• _The task_: Write out, word for word, the part of the listing below that opens with the line containing "exchanged <- exchangeCustomTokenForIdToken" and closes with the line containing "js_or projectId (env", keeping both of those lines and adding no others.

== Task data ==

(** Lines 213-234. *)
Definition main_resolve_serviceAccount (serviceAccount : value) : M value :=
  if negb (truthy serviceAccount) then
    let candidateDir := path_resolve w ".firebase" in
    ex <- existsSync candidateDir ;;
    isdir <- (if ex then statSync_isDirectory candidateDir else ret false) ;;
    picked <- (if isdir then
                 names <- readdirSync candidateDir ;;
                 pick_service_account candidateDir (filter (fun f => endsWith f ".json") names)
               else ret None) ;;
    match picked with
    | Some p =>
        console_log [colorText "Auto-detected service account:" colors_dim;
                     colorText p colors_yellow] ;;
        ret (VStr p)
    | None =>
        ans <- prompt "Service account path not found. Enter path to service account JSON (or press Enter to abort): " ;;
        if truthy (VStr ans) then ret (VStr ans) else ret serviceAccount
    end
  else ret serviceAccount.

(** Lines 236-241. *)
Definition main_init (serviceAccount : value) : M unit :=
  try_catch
    (initAdmin serviceAccount)
    (fun err =>
       console_error ["Failed to initialize Firebase Admin:"; err_message err] ;;
       process_exit 2).

(** [err.message || err], as [colorText] prints it. *)
Definition error_text (err : error) : string :=
  if negb (err_message err =? "")%string then err_message err else error_to_string err.

(** Lines 243-257. *)
Definition main_tokens (uid serviceAccount apiKey : value) : M unit :=
  try_catch
    (customToken <- createCustomToken uid ;;
     console_log [colorText (nl ++ "Custom token created:") colors_green;
                  colorText customToken colors_dim] ;;
     exchanged <- exchangeCustomTokenForIdToken customToken apiKey ;;
     console_log [colorText (nl ++ "Exchanged token result:") colors_green] ;;
     console_log [colorText (to_string (stringify_pretty "" exchanged)) colors_yellow] ;;
     projectId <- get_projectId ;;
     try_catch
       (writeCache (VObj [("uid", uid);
                          ("serviceAccount", serviceAccount);
                          ("apiKey", apiKey);
                          ("projectId", js_or projectId (env w "FIREBASE_PROJECT_ID"));
                          ("timestamp", VNum (now w))]))
       (fun _ => ret tt))
    (fun err =>
       console_error [colorText "Error:" colors_red; colorText (error_text err) colors_red] ;;
       process_exit 3).

(** Lines 179-234: the three inputs of the run. *)
Definition main_inputs : M (value * value * value) :=
  let uid := argv_uid w in
  let serviceAccount := js_or (argv_serviceAccount w) (env w "GOOGLE_APPLICATION_CREDENTIALS") in
  let apiKey := js_or (argv_apiKey w) (env w "FIREBASE_API_KEY") in
  loaded <- main_load_cache uid serviceAccount apiKey ;;
  let '(uid, serviceAccount, apiKey) := loaded in
  uid <- main_resolve_uid uid ;;
  apiKey <- main_resolve_apiKey apiKey ;;
  serviceAccount <- main_resolve_serviceAccount serviceAccount ;;
  ret (uid, serviceAccount, apiKey).

Definition main : M unit :=
  inputs <- main_inputs ;;
  let '(uid, serviceAccount, apiKey) := inputs in
  main_init serviceAccount ;;
  main_tokens uid serviceAccount apiKey.

End Program.

(** A whole run, from a fresh process. *)
Definition run (w : world) : outcome unit * state := main w (initial_state w).

(** ** Vocabulary of the statements *)

(** UTF-8 encodings of the white space and line terminator code points. *)
Definition bytes (l : list nat) : string := string_of_list_ascii (map ascii_of_nat l).

Definition white_space_code_points : list string :=
  map bytes
    [[9]; [10]; [11]; [12]; [13]; [32]; [194; 160]; [225; 154; 128];
     [226; 128; 128]; [226; 128; 129]; [226; 128; 130]; [226; 128; 131];
     [226; 128; 132]; [226; 128; 133]; [226; 128; 134]; [226; 128; 135];
     [226; 128; 136]; [226; 128; 137]; [226; 128; 138]; [226; 128; 168];
     [226; 128; 169]; [226; 128; 175]; [226; 129; 159]; [227; 128; 128];
     [239; 187; 191]].

(** The calls that leave the machine: the HTTPS request of the exchange and
    the minting call of the administrative SDK. *)
Definition network_call (e : event) : bool :=
  match e with
  | Fetch _ _ _ _ | CreateCustomToken _ => true
  | _ => false
  end.

Definition is_fetch (e : event) : bool :=
  match e with
  | Fetch _ _ _ _ | ImportFetch => true
  | _ => false
  end.

(** The cache file as [readCache] sees it. *)
Definition cache_content (w : world) (st : state) : option string :=
  match st_fs st (CACHE_FILE w) with
  | Some (File c) => if read_denied w (CACHE_FILE w) then None else Some c
  | _ => None
  end.

(** ** Sample worlds

    A POSIX machine whose working directory is [/work]. *)

(** [path.resolve] for an absolute path and for a relative one that starts
    with a name or with [./]. *)
Definition posix_resolve (p : string) : string :=
  if prefix "/" p then p
  else match strip_prefix "./" p with
       | Some rest => "/work/" ++ rest
       | None => "/work/" ++ p
       end.

Definition posix_join (dir f : string) : string := dir ++ "/" ++ f.

(** What follows the last [/]; [name] is what follows the last one seen. *)
Fixpoint basename_from (name p : string) : string :=
  match p with
  | EmptyString => name
  | String c r => if (c =? "/")%char then basename_from r r else basename_from name r
  end.

Definition posix_basename (p : string) : string := basename_from p p.

(** A double-quoted token of a JSON text. *)
Definition q (s : string) : string := String dquote (s ++ str1 dquote).

Definition no_env : string -> value := fun _ => VUndefined.

Definition set_env (k v : string) (e : string -> value) : string -> value :=
  fun x => if (x =? k)%string then VStr v else e x.

Definition empty_disk : string -> option node := fun _ => None.

Definition put (p : string) (n : node) (d : string -> option node) : string -> option node :=
  fun x => if (x =? p)%string then Some n else d x.

Definition silent : nat -> string := fun _ => EmptyString.
(** A collector with a FundamentalDiagram for edge "E1" in the store; the
    second lane of [sample_traci] belongs to that edge. *)
Definition resolvable_state : DataCollector.state :=
  {| DataCollector.self := DataCollector.self unresolved_state;
     DataCollector.world :=
       set_fundamental_diagrams {[ 0%nat := FundamentalDiagram.init "E1" ]} empty_world |}.

(** An accumulator object of any kind. *)
Inductive accumulator : Type :=
  | AWaitingTime (a : WaitingTime.t)
  | AThroughput (a : Throughput.t)
  | AFundamentalDiagram (a : FundamentalDiagram.t)
  | ATimeDistance (a : TimeDistance.t).

(** The accumulator of kind [k] the store holds at reference [r], if any. *)
Definition object_at (k : kind) (r : ref) (w : World) : option accumulator :=
  match k with
  | WaitingTimeKind => AWaitingTime <$> waiting_times w !! r
  | ThroughputKind => AThroughput <$> throughputs w !! r
  | FundamentalDiagramKind => AFundamentalDiagram <$> fundamental_diagrams w !! r
  | TimeDistanceKind => ATimeDistance <$> time_distances w !! r
  end.

(** A heap of the store with its setter: reading after writing gives what
    was written, the last write wins, and writing back what is there
    changes nothing. *)
Class HeapLens {S O} (heap : S → gmap ref O) (set_heap : gmap ref O → S → S) : Prop := {
  heap_set : ∀ h s, heap (set_heap h s) = h;
  set_set : ∀ h h' s, set_heap h (set_heap h' s) = set_heap h s;
  set_heap_id : ∀ s, set_heap (heap s) s = s
}.

(** The world-level computation [mw] is the object-level computation [m]
    run on the object at [r], wherever that object exists. *)
Definition lifts {S O A} (heap : S → gmap ref O) (set_heap : gmap ref O → S → S)
    (r : ref) (m : M O A) (mw : M S A) : Prop :=
  ∀ s o, heap s !! r = Some o → mw s = on_object heap set_heap r m s.

(** What the Throughput block of [step] does to the attached accumulator:
    one [update] per edge of [edge_ids], or of the tracked edges when the
    accumulator has no [edge_ids]. *)
Definition throughput_block (traci : Traci) (edges : list string) : M Throughput.t unit :=
  let! tp := get in
  let edge_ids_to_collect :=
    match Throughput.edge_ids tp with
    | Some edge_ids => edge_ids
    | None => edges
    end in
  for_each edge_ids_to_collect (λ edge_id,
    Throughput.update edge_id (list_to_set (edge_getLastStepVehicleIDs traci edge_id))).

(** The mean speed [step] passes to the diagram for the vehicles on its
    edge: the int 0 for no vehicle, else the sum of the speeds divided by
    their number. *)
Definition mean_velocity_of (traci : Traci) (vehicle_ids : list string) : number :=
  match vehicle_ids with
  | [] => PInt 0
  | _ =>
      PFloat (PrimFloat.div
                (to_float (py_sum (map (λ id, PFloat (vehicle_getSpeed traci id)) vehicle_ids)))
                (float_of_Z (Z.of_nat (length vehicle_ids))))
  end.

===

• _Answer box_:
     exchanged <- exchangeCustomTokenForIdToken customToken apiKey ;;
     console_log [colorText (nl ++ "Exchanged token result:") colors_green] ;;
     console_log [colorText (to_string (stringify_pretty "" exchanged)) colors_yellow] ;;
     projectId <- get_projectId ;;
     try_catch
       (writeCache (VObj [("uid", uid);
                          ("serviceAccount", serviceAccount);
                          ("apiKey", apiKey);
                          ("projectId", js_or projectId (env w "FIREBASE_PROJECT_ID"));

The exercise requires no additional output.